Speaking purely for myself and the demos I've done; it's because particular valve amps have had a more realistic sounding midrange. With my turntables, a more realistic overall sound (better low level detail and dynamics) than my CD players with the albums I have on both formats.

If it sounds more realistic it has higher fidelity, not lower.

Your take is that fidelity is whatever fools you into thinking you are listening the real thing, despite not having a reference what the real thing is. I agree with that, but let's deconstruct this a further a bit. I feel chatty.

We cannot know how the studio recording boot or the producing/mixing monitors sounded. No concert can ever repeat it's previous performance. Only thing we have is what we get on the music format delivered to us as consumers. If it's loudness compressed CD, that's what the system should produce. If the vinyl had bad RIAA, from the stylus to the speakers that has to be transfered as accurately. Correcting any part of that will alter what was captured on the media and have less fidelity.

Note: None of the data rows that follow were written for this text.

(* ===== verification/CoreDb.v ===== *)
(** * The core database and the process state of core_api

    One record per mapped class, with the columns the code reads or writes
    ([updated_at], which only the database maintains, is left out), the tables,
    the process state around them, and the constraints a flush checks. *)

From S2P Require Import Prelude.
From S2P Require Import PyText.
From S2P Require Import Json.
From S2P Require Import Orm.
From S2P Require Import WorkflowSchema.

(** ** Entities

    Identifiers are UUIDs as 128-bit numbers, instants are microseconds since
    the epoch in UTC (a value without a time zone is read as UTC, as the code
    does). *)

(** [tenants] (tenant_entity.py) *)
Module Tenant.
Record TenantEntity := make {
  id : N;
  name : string;
  slug : string;
  status : string;
  default_locale : string;
  country_code : option string;
  timezone : string;
  currency : string;
  kind : string;
  legal_name : option string;
  registration_country : option string;
  registration_type : option string;
  registration_value_encrypted : option string;
  registration_lookup_hmac : option string;
  registration_masked : option string;
  registration_verification_status : option string;
  registration_source : option string;
  registration_provider_reference : option string;
  created_at : Z;
  deleted_at : option Z
}.
#[global] Instance TenantEntity_eta : Eta TenantEntity := λ r,
  make (id r) (name r) (slug r) (status r) (default_locale r) (country_code
     r) (timezone r) (currency r) (kind r) (legal_name r)
     (registration_country r) (registration_type r)
     (registration_value_encrypted r) (registration_lookup_hmac r)
     (registration_masked r) (registration_verification_status r)
     (registration_source r) (registration_provider_reference r)
     (created_at r) (deleted_at r).
#[global] Instance TenantEntity_eq_dec : EqDecision TenantEntity.
Proof. solve_decision. Defined.
#[global] Instance TenantEntity_entity : Entity TenantEntity := id.
End Tenant.

(** [tenant_members] (tenant_entity.py) *)
Module Member.
Record TenantMemberEntity := make {
  id : N;
  tenant_id : N;
  auth_user_id : string;
  auth_user_uuid : option N;
  role : string;
  status : string;
  joined_at : option Z;
  created_at : Z;
  deleted_at : option Z
}.
#[global] Instance TenantMemberEntity_eta : Eta TenantMemberEntity := λ r,
  make (id r) (tenant_id r) (auth_user_id r) (auth_user_uuid r) (role r)
     (status r) (joined_at r) (created_at r) (deleted_at r).
#[global] Instance TenantMemberEntity_eq_dec : EqDecision TenantMemberEntity.
Proof. solve_decision. Defined.
#[global] Instance TenantMemberEntity_entity : Entity TenantMemberEntity := id.
End Member.

(** [billing_accounts] (billing_entity.py) *)
Module Account.
Record BillingAccountEntity := make {
  id : N;
  tenant_id : N;
  status : string;
  provider : option string;
  provider_customer_id : option string;
  provider_subscription_id : option string;
  current_product_code : option string;
  current_period_ends_at : option Z;
  cancel_at_period_end : bool;
  cancels_at : option Z;
  grace_period_ends_at : option Z;
  last_provider_event_created_at : option Z;
  free_signatures_limit : Z;
  signatures_used : Z;
  files_uploaded_in_period : Z;
  usage_period_starts_at : option Z;
  complimentary_lifetime : bool;
  complimentary_granted_at : option Z;
  complimentary_granted_by : option string;
  complimentary_grant_reason : option string;
  created_at : Z;
  deleted_at : option Z
}.
#[global] Instance BillingAccountEntity_eta : Eta BillingAccountEntity := λ r,
  make (id r) (tenant_id r) (status r) (provider r) (provider_customer_id r)
     (provider_subscription_id r) (current_product_code r)
     (current_period_ends_at r) (cancel_at_period_end r) (cancels_at r)
     (grace_period_ends_at r) (last_provider_event_created_at r)
     (free_signatures_limit r) (signatures_used r)
     (files_uploaded_in_period r) (usage_period_starts_at r)
     (complimentary_lifetime r) (complimentary_granted_at r)
     (complimentary_granted_by r) (complimentary_grant_reason r)
     (created_at r) (deleted_at r).
#[global] Instance BillingAccountEntity_eq_dec : EqDecision BillingAccountEntity.
Proof. solve_decision. Defined.
#[global] Instance BillingAccountEntity_entity : Entity BillingAccountEntity := id.
End Account.
(* ===== verification/PdfValidation.v ===== *)
(** * Validation of uploaded PDFs (document/pdf_validation.py)

    The PDF library is a parameter: what its reader says of a file, the object
    graph behind the trailer and how an indirect reference resolves.  The scan
    for active content walks that graph, which may have cycles. *)

From S2P Require Import Prelude.
From S2P Require Import PyText.
From S2P Require Import Json.
From S2P Require Import Orm.
From S2P Require Import WorkflowSchema.
From S2P Require Import CoreDb.
From S2P Require Import Storage.
From Stdlib Require Import QArith.

Local Open Scope Z_scope.

(** ** What the PDF library says of a file *)

(** Objects of a PDF: references, dictionaries (streams included), arrays and
    everything else. *)
Inductive pdf_value :=
| IndirectObject (idnum generation : N)
| DictionaryObject (items : list (string * pdf_value))
| ArrayObject (items : list pdf_value)
| AtomObject.

Record PdfPage := mkPdfPage { mediabox_width : result Q; mediabox_height : result Q }.
Record PdfReader := mkPdfReader {
  is_encrypted : result bool;
  pages : result (list PdfPage);
  trailer : pdf_value;
  (** [IndirectObject.get_object()] *)
  get_indirect : N * N → result pdf_value
}.
(** [PdfReader(BytesIO(content), strict=False)] *)
Class PdfLibrary := read_pdf : string → result PdfReader.

(** ** The scan for active content *)
Definition _ACTIVE_PDF_KEYS : list string :=
  ["/AA"; "/EmbeddedFile"; "/EmbeddedFiles"; "/ImportData"; "/JavaScript"; "/JS"; "/Launch";
   "/OpenAction"; "/RichMedia"; "/SubmitForm"; "/XFA"].

Definition has_active_key (items : list (string * pdf_value)) : bool :=
  existsb (λ kv, mem_str kv.1 _ACTIVE_PDF_KEYS) items.

Section scan.
Context (resolve : N * N → result pdf_value).

(** The [while] loop: [pending] is the stack, its top first; [budget] is how
    many values may still be inspected. *)
Fixpoint scan (budget : nat) (pending : list pdf_value) (visited : list (N * N)) : result unit :=
  match pending with
  | [] => Ok tt
  | value :: pending =>
      match budget with
      | O => Err (workflow_error "PDF structure is too complex" 400)
      | S budget =>
          match value with
          | IndirectObject idnum generation =>
              if bool_decide ((idnum, generation) ∈ visited) then scan budget pending visited
              else match resolve (idnum, generation) with
                   | Ok v => scan budget (v :: pending) ((idnum, generation) :: visited)
                   | Err _ => Err (workflow_error "PDF contains an invalid object" 400)
                   end
          | DictionaryObject items =>
              if has_active_key items
              then Err (workflow_error "PDF contains active or embedded content" 400)
              else scan budget (rev (map snd items) ++ pending) visited
          | ArrayObject items => scan budget (rev items ++ pending) visited
          | AtomObject => scan budget pending visited
          end
      end
  end.

Definition MAX_INSPECTED : nat := N.to_nat 100000.

Definition _reject_active_content (root : pdf_value) : result unit :=
  scan MAX_INSPECTED [root] [].

(** What can be reached from a value through dictionaries, arrays and references. *)
Inductive reaches : pdf_value → pdf_value → Prop :=
| reaches_here v : reaches v v
| reaches_item k v items w : In (k, v) items → reaches v w → reaches (DictionaryObject items) w
| reaches_element v items w : In v items → reaches v w → reaches (ArrayObject items) w
| reaches_target i g v w :
    resolve (i, g) = Ok v → reaches v w → reaches (IndirectObject i g) w.

(** A value is covered by a set of references when every dictionary in it is
    harmless and every reference in it belongs to the set. *)
Inductive covered (V : N * N → Prop) : pdf_value → Prop :=
| covered_reference i g : V (i, g) → covered V (IndirectObject i g)
| covered_dictionary items :
    has_active_key items = false → (∀ k v, In (k, v) items → covered V v) →
    covered V (DictionaryObject items)
| covered_array items : (∀ v, In v items → covered V v) → covered V (ArrayObject items)
| covered_atom : covered V AtomObject.

(** The references of [V] that are not in [visited] resolve to covered values. *)
Definition resolved_beyond (visited : list (N * N)) (V : N * N → Prop) : Prop :=
  ∀ r, V r → r ∉ visited → ∃ v, resolve r = Ok v ∧ covered V v.

Lemma scan_covers budget pending visited :
  scan budget pending visited = Ok tt →
  ∃ V, (∀ r, r ∈ visited → V r) ∧ (∀ v, In v pending → covered V v) ∧ resolved_beyond visited V.
Proof.
  revert pending visited. induction budget as [|budget IH]; intros [|value pending] visited.
  1,3: intros _; exists (λ r, r ∈ visited); split_and!; [done|by intros ? []|by intros r].
  { done. }
  cbn [scan]. destruct value as [i g|items|items|].
  - case_bool_decide as Hvis.
    + intros (V & HV & Hc & Hr)%IH. exists V. split_and!; [done| |done].
      intros v [<-|Hv]; [constructor; by apply HV|by apply Hc].
    + destruct (resolve (i, g)) as [w|] eqn:E; [|done].
      intros (V & HV & Hc & Hr)%IH. exists V. split_and!.
      * intros r Hin. apply HV. by right.
      * intros v [<-|Hv]; [constructor; apply HV; by left|apply Hc; by right].
      * intros r Hin Hout. destruct (decide (r = (i, g))) as [->|Hne].
        { exists w. split; [done|]. apply Hc. by left. }
        apply Hr; [done|]. by intros [?|?]%elem_of_cons.
  - destruct (has_active_key items) eqn:Hact; [done|].
    intros (V & HV & Hc & Hr)%IH. exists V. split_and!; [done| |done].
    intros v [<-|Hv]; [|apply Hc, in_or_app; by right].
    constructor; [done|]. intros k v Hin. apply Hc, in_or_app. left.
    apply -> in_rev. by apply (in_map snd) in Hin.
  - intros (V & HV & Hc & Hr)%IH. exists V. split_and!; [done| |done].
    intros v [<-|Hv]; [|apply Hc, in_or_app; by right].
    constructor. intros w Hin. apply Hc, in_or_app. left. by apply -> in_rev.
  - intros (V & HV & Hc & Hr)%IH. exists V. split_and!; [done| |done].
    intros v [<-|Hv]; [constructor|by apply Hc].
Qed.

Lemma covered_reaches V v w :
  (∀ r, V r → ∃ u, resolve r = Ok u ∧ covered V u) → covered V v → reaches v w → covered V w.
Proof.
  intros Hclosed Hv Hr. revert Hv.
  induction Hr as [v|k v items w Hin _ IH|v items w Hin _ IH|i g v w E _ IH]; intros Hv; [done|..];
    apply IH; inversion Hv as [? ? HV|? ? Hall|? Hall|]; subst.
  - by eapply Hall.
  - by apply Hall.
  - destruct (Hclosed _ HV) as (u & Eu & Hu). congruence.
Qed.

Definition too_complex : exn := workflow_error "PDF structure is too complex" 400.
(** Why a scan refuses, when it is not over the number of values. *)
Definition refusal (root : pdf_value) (e : exn) : Prop :=
  e = too_complex ∨
  (e = workflow_error "PDF contains an invalid object" 400 ∧
   ∃ i g x, reaches root (IndirectObject i g) ∧ resolve (i, g) = Err x) ∨
  (e = workflow_error "PDF contains active or embedded content" 400 ∧
   ∃ items, reaches root (DictionaryObject items) ∧ has_active_key items = true).

Lemma reaches_trans u v w : reaches u v → reaches v w → reaches u w.
Proof. induction 1; intros; [done|..]; econstructor; eauto. Qed.

Lemma scan_refuses root budget pending visited e :
  (∀ v, In v pending → reaches root v) → scan budget pending visited = Err e → refusal root e.
Proof.
  revert pending visited. induction budget as [|budget IH]; intros [|value pending] visited Hp;
    cbn [scan]; try done.
  { intros [= <-]. by left. }
  assert (Hv : reaches root value) by (apply Hp; by left).
  assert (Hrest : ∀ v, In v pending → reaches root v) by (intros; apply Hp; by right).
  destruct value as [i g|items|items|].
  - case_bool_decide; [by apply IH|].
    destruct (resolve (i, g)) as [w|x] eqn:E.
    + apply IH. intros v [<-|Hin]; [|by apply Hrest].
      eapply reaches_trans; [exact Hv|]. econstructor; [exact E|constructor].
    + intros [= <-]. right. left. split; [done|]. by exists i, g, x.
  - destruct (has_active_key items) eqn:E.
    + intros [= <-]. right. right. split; [done|]. by exists items.
    + apply IH. intros v [Hin|Hin]%in_app_or; [|by apply Hrest].
      apply in_rev, in_map_iff in Hin as ([k u] & <- & Hin).
      eapply reaches_trans; [exact Hv|]. econstructor; [exact Hin|constructor].
  - apply IH. intros v [Hin|Hin]%in_app_or; [|by apply Hrest]. apply in_rev in Hin.
    eapply reaches_trans; [exact Hv|]. econstructor; [exact Hin|constructor].
  - by apply IH.
Qed.

(** No dictionary that can be reached carries an active key, and every reference
    that can be reached resolves. *)
Definition harmless (root : pdf_value) : Prop :=
  (∀ items, reaches root (DictionaryObject items) → has_active_key items = false) ∧
  (∀ i g, reaches root (IndirectObject i g) → ∃ v, resolve (i, g) = Ok v).

Lemma scan_accepts budget root : scan budget [root] [] = Ok tt → harmless root.
Proof.
  intros (V & _ & Hc & Hr)%scan_covers.
  assert (Hclosed : ∀ r, V r → ∃ u, resolve r = Ok u ∧ covered V u).
  { intros r Hin. apply Hr; [done|]. by intros ?%elem_of_nil. }
  assert (Hroot : covered V root) by (apply Hc; by left). split.
  - intros items Hreach. pose proof (covered_reaches _ _ _ Hclosed Hroot Hreach) as Hi.
    by inversion Hi.
  - intros i g Hreach. pose proof (covered_reaches _ _ _ Hclosed Hroot Hreach) as Hi.
    inversion Hi as [? ? HV| | |]; subst. destruct (Hclosed _ HV) as (u & E & _). eauto.
Qed.
End scan.

Lemma active_content_accepted (resolve : N * N → result pdf_value) (root : pdf_value) :
  _reject_active_content resolve root = Ok tt → harmless resolve root.
Proof.
  unfold _reject_active_content. generalize MAX_INSPECTED. intros budget. apply scan_accepts.
Qed.

(** ** The scan reaches its end *)
(** The values of a tree, a reference counting as one. *)
Fixpoint weight (v : pdf_value) : nat :=
  S (match v with
     | DictionaryObject items => list_sum (map (λ kv, weight kv.2) items)
     | ArrayObject items => list_sum (map weight items)
     | _ => 0
     end).
Definition create_personal_after_suspension (payload : TenantCreate) (subject : string)
    (user_id : option string) : M Core TenantRead :=
  transaction (
    identity ← membership_identity_filter subject None;
    memberships ← scalars (λ m, identity m && not_deleted m);
    raise_if (existsb is_active memberships)
      (workflow_error "An active workspace already exists" 409);;
    raise_if (negb (existsb (λ m, String.eqb (Member.status m) "suspended") memberships))
      (workflow_error "No suspended workspace access was found" 409);;
    let auth_user_uuid :=
      match user_id with
      | Some u => if nonempty u then parse_uuid u else None
      | None => None
      end in
    tenant ← new_tenant (tc_name payload) (tc_default_locale payload)
      (tc_country_code payload) (tc_timezone payload) (tc_currency payload);
    flush;;
    now ← utc_now;
    member ← new_member (Tenant.id tenant) (lower subject) auth_user_uuid "admin" (Some now);
    new_account (Tenant.id tenant);;
    _audit (Tenant.id tenant) subject "tenant.personal_created_after_suspension"
      (JObj [("suspended_membership_count", JNum (Z.of_nat (length memberships)))]);;
    flush;;
    mret (_read tenant (Member.role member))).

Definition create (payload : TenantCreate) (subject : string) : M Core TenantRead :=
  transaction (
    tenant ← new_tenant (tc_name payload) (tc_default_locale payload)
      (tc_country_code payload) (tc_timezone payload) (tc_currency payload);
    try_catch flush (λ e,
      match e with
      | IntegrityError => raise (workflow_error "Tenant slug is already in use" 409)
      | _ => raise e
      end);;
    new_member (Tenant.id tenant) (lower subject) None "admin" None;;
    new_account (Tenant.id tenant);;
    flush;;
    mret (_read tenant "admin")).

(** [db.get(TenantEntity, id)] of a tenant that is not deleted. *)
Definition existing_tenant (tenant_id : N) : M Core Tenant.TenantEntity :=
  found ← get (R := Tenant.TenantEntity) tenant_id;
  tenant ← some_or found (workflow_error "Tenant not found" 404);
  raise_if (negb (open_tenant tenant)) (workflow_error "Tenant not found" 404);;
  mret tenant.

Definition limit_message (limit : Z) : string :=
  "The current plan allows up to " +:+ show_Z limit +:+ " tenant members".

(** The checks [add_member] and [invite_member] start with: the lock, the
    administrator, the tenant, the plan and the free seat.  The result is the
    tenant and the number of active members. *)
Definition open_seat (tenant_id : N) (subject : string) : M Core (Tenant.TenantEntity * Z) :=
  _lock_team tenant_id;;
  require_role tenant_id subject (Some ["admin"]) true;;
  tenant ← existing_tenant tenant_id;
  enabled ← business_features_enabled tenant_id;
  raise_if (negb enabled)
    (workflow_error "A Professional or Team plan is required for business members" 403);;
  limit ← member_limit tenant_id;
  active_members ← count (active_member_of tenant_id);
  match limit with
  | Some l => raise_if (Z.leb l active_members) (workflow_error (limit_message l) 409)
  | None => mret tt
  end;;
  mret (tenant, active_members).

Definition member_count_metadata (role : string) (active_members : Z) : json :=
  JObj [("member_role", JStr role); ("member_count", JNum (active_members + 1))].

Definition add_member (tenant_id : N) (payload : TenantMemberCreate) (subject : string)
    : M Core unit :=
  transaction (
    seat ← open_seat tenant_id subject;
    member_user_uuid ← lift (UserClient.resolve_auth_user (lower (mc_auth_user_id payload)));
    now ← utc_now;
    new_member tenant_id (lower (mc_auth_user_id payload)) (Some member_user_uuid)
      (mc_role payload) (Some now);;
    try_catch flush (λ e,
      match e with
      | IntegrityError => raise (workflow_error "User is already a tenant member" 409)
      | _ => raise e
      end);;
    _audit tenant_id subject "tenant.member_added"
      (member_count_metadata (mc_role payload) seat.2)).

Definition invite_member (tenant_id : N) (payload : TenantMemberInvitation)
    (subject : string) : M Core unit :=
  transaction (
    seat ← open_seat tenant_id subject;
    let email := lower (strip (mi_email payload)) in
    existing ← scalar (λ m, N.eqb (Member.tenant_id m) tenant_id &&
                            String.eqb (Member.auth_user_id m) email && not_deleted m);
    raise_if (bool_decide (existing ≠ None))
      (workflow_error "User is already a tenant member" 409);;
    user_uuid ← lift (UserClient.invite_auth_user (strip (mi_name payload)) email
      (mi_document payload) (Tenant.default_locale seat.1)
      (match Tenant.country_code seat.1 with
       | Some c => if nonempty c then c else "BR"
       | None => "BR"
       end));
    now ← utc_now;
    new_member tenant_id email (Some user_uuid) (mi_role payload) (Some now);;
    _audit tenant_id subject "tenant.member_invited"
      (member_count_metadata (mi_role payload) seat.2)).

Definition member_read (m : Member.TenantMemberEntity) : TenantMemberRead :=
  mkTenantMemberRead (Member.id m) (Member.auth_user_id m) (Member.role m)
    (Member.status m) (Member.joined_at m).

Definition list_members (tenant_id : N) (subject : string)
    : M Core (list TenantMemberRead) :=
  read_session (
    require_role tenant_id subject (Some ["admin"; "auditor"]) true;;
    rows ← scalars_ordered
      (lexico (λ a b, nulls_last Z.leb (Member.joined_at a) (Member.joined_at b))
              (λ a b, Z.leb (Member.created_at a) (Member.created_at b)))
      (member_of tenant_id);
    mret (map member_read rows)).

Definition _team_read (tenant_id : N) (member : Member.TenantMemberEntity)
    : M Core TenantTeamRead :=
  rows ← scalars_ordered
    (lexico (λ a b, text_le (Member.role a) (Member.role b))
       (lexico (λ a b, text_le (Member.auth_user_id a) (Member.auth_user_id b))
          (λ a b, N.leb (Member.id a) (Member.id b))))
    (member_of tenant_id);
  limit ← member_limit tenant_id;
  let active := Z.of_nat (length (List.filter is_active rows)) in
  mret (mkTenantTeamRead (map member_read rows) limit active
          (match limit with Some l => Z.ltb l active | None => false end)
          (is_admin member) (Member.id member)).

(** The order in which a downgrade looks for the administrator to keep. *)
Definition seniority : Member.TenantMemberEntity → Member.TenantMemberEntity → bool :=
  lexico (λ a b, nulls_last Z.leb (Member.joined_at a) (Member.joined_at b))
    (lexico (λ a b, Z.leb (Member.created_at a) (Member.created_at b))
       (λ a b, N.leb (Member.id a) (Member.id b))).

Definition set_status (status : string) (m : Member.TenantMemberEntity) : M Core unit :=
  assign (Member.id m) (λ r, r <| Member.status := status |>).

Definition reconcile_single_member_plan (tenant_id : N) : M Core unit :=
  limit ← member_limit tenant_id;
  if negb (bool_decide (limit = Some 1)) then mret tt
  else
    active_members ← scalars_ordered seniority (active_member_of tenant_id);
    match List.find is_admin active_members with
    | None => mret tt
    | Some administrator =>
        let others := List.filter
          (λ m, negb (N.eqb (Member.id m) (Member.id administrator))) active_members in
        for_each (set_status "suspended") others;;
        when (negb (Nat.eqb (length others) 0))
          (_audit tenant_id (Member.auth_user_id administrator)
             "tenant.team_reconciled_after_downgrade"
             (JObj [("active_member_id", JStr (uuid_str (Member.id administrator)));
                    ("suspended_member_ids",
                      JArr (map (λ m, JStr (uuid_str (Member.id m))) others))]))
    end.

Definition team (tenant_id : N) (subject : string) : M Core TenantTeamRead :=
  transaction (
    member ← require_role tenant_id subject (Some ["admin"]) true;
    reconcile_single_member_plan tenant_id;;
    _team_read tenant_id member).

How do we know we are listening the real thing? No, we don't go to concerts or studios. Even a trained musician can't tell you if your system is playing Kind Of Blue as it should be from that CD, simply because there is no reference. Human hearing is flawed, auditory memory too short and subjective reasoning too compromized. However, science has a solution and it is simple. If we produce new tones and recordings, play them through a system and record them with a neutral microphone in anechoic environment, we can measure the deviation, the lack of fidelity. Measurements are the only way to access fidelity. Not magazine reviewers, audiophiles in their living rooms or dealers in showrooms. By using measurements and even using trained listeners in double blind tests, we know that when everything but the sound is removed, in direct unbiased comparison people prefer higher fidelity. But in real life without tests fidelity is, like you somewhat pointed out, just not enough immersive experience like when we add branding, aesthetics, marketing, distortion, FR effects, big picturesque sleves, big spinning discs, glowing valves, nostalgia etc. When you stack all that against a simple digital and SS system of objectively higher fidelity, the glowing and spinning babyboomer system wins hands down.

I'm sure you've read about the Pepsi vs Coke experiment but let's briefly recap. Researchers measured the subjects brain areas where pleasure and speech (related to memory) is stimulated. When they gave the subjects to drink both drinks without knowing which one is which, their taste pleasure center got stimulated with neuron activity and they prefered the Pepsi. But when they gave them in a sighted test to drink and decide which one they like best, despite the taste area for Coke getting less stimulation, the speech and memory went bezzerk with stimulation and subjects chose Coke by far.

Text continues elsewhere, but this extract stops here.